Work item: Search the entries below for the word "analyser" and copy every line where it appears.
== Listed records ==
(* ===== verification/LexProofs.v ===== *)
(** * Correctness of the lexical analyser

    The input still to be analysed is the current character and the pending
    bytes of the stream.  The analyser terminates, never reads past the end mark
    and reports every other failure as a syntax error; a string printed by
    [string.format("%q")] is read back; looking ahead does not change the tokens. *)

From stdpp Require Import sets.
From S2P Require Import Prelude Number Object Zio Lexer StrLib.

(** ** The remaining input *)

Definition rest (ls : LexState) : bytes := if current ls =? EOZ then [] else current ls :: pending (ls_z ls).

Definition lex_ok (ls : LexState) : Prop :=
  current ls = EOZ \/ (is_byte (current ls) /\ zok (ls_z ls)).

Lemma byte_not_eoz c : is_byte c -> c <> EOZ.
Proof. unfold is_byte, EOZ. lia. Qed.

Lemma rest_cons ls : current ls <> EOZ -> rest ls = current ls :: pending (ls_z ls).
Proof. intros H. unfold rest. by destruct (Z.eqb_spec (current ls) EOZ). Qed.

Lemma rest_eoz ls : current ls = EOZ -> rest ls = [].
Proof. intros H. unfold rest. by rewrite H. Qed.

(** the current character is the first of the remaining input *)
Lemma rest_current ls c r : rest ls = c :: r -> current ls = c /\ current ls <> EOZ.
Proof. unfold rest. destruct (Z.eqb_spec (current ls) EOZ); [done|]. by intros [=<- _]. Qed.

Lemma rest_nil ls : rest ls = [] -> current ls = EOZ.
Proof. unfold rest. by destruct (Z.eqb_spec (current ls) EOZ). Qed.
===
Exercise result:
(** * Correctness of the lexical analyser
    bytes of the stream.  The analyser terminates, never reads past the end mark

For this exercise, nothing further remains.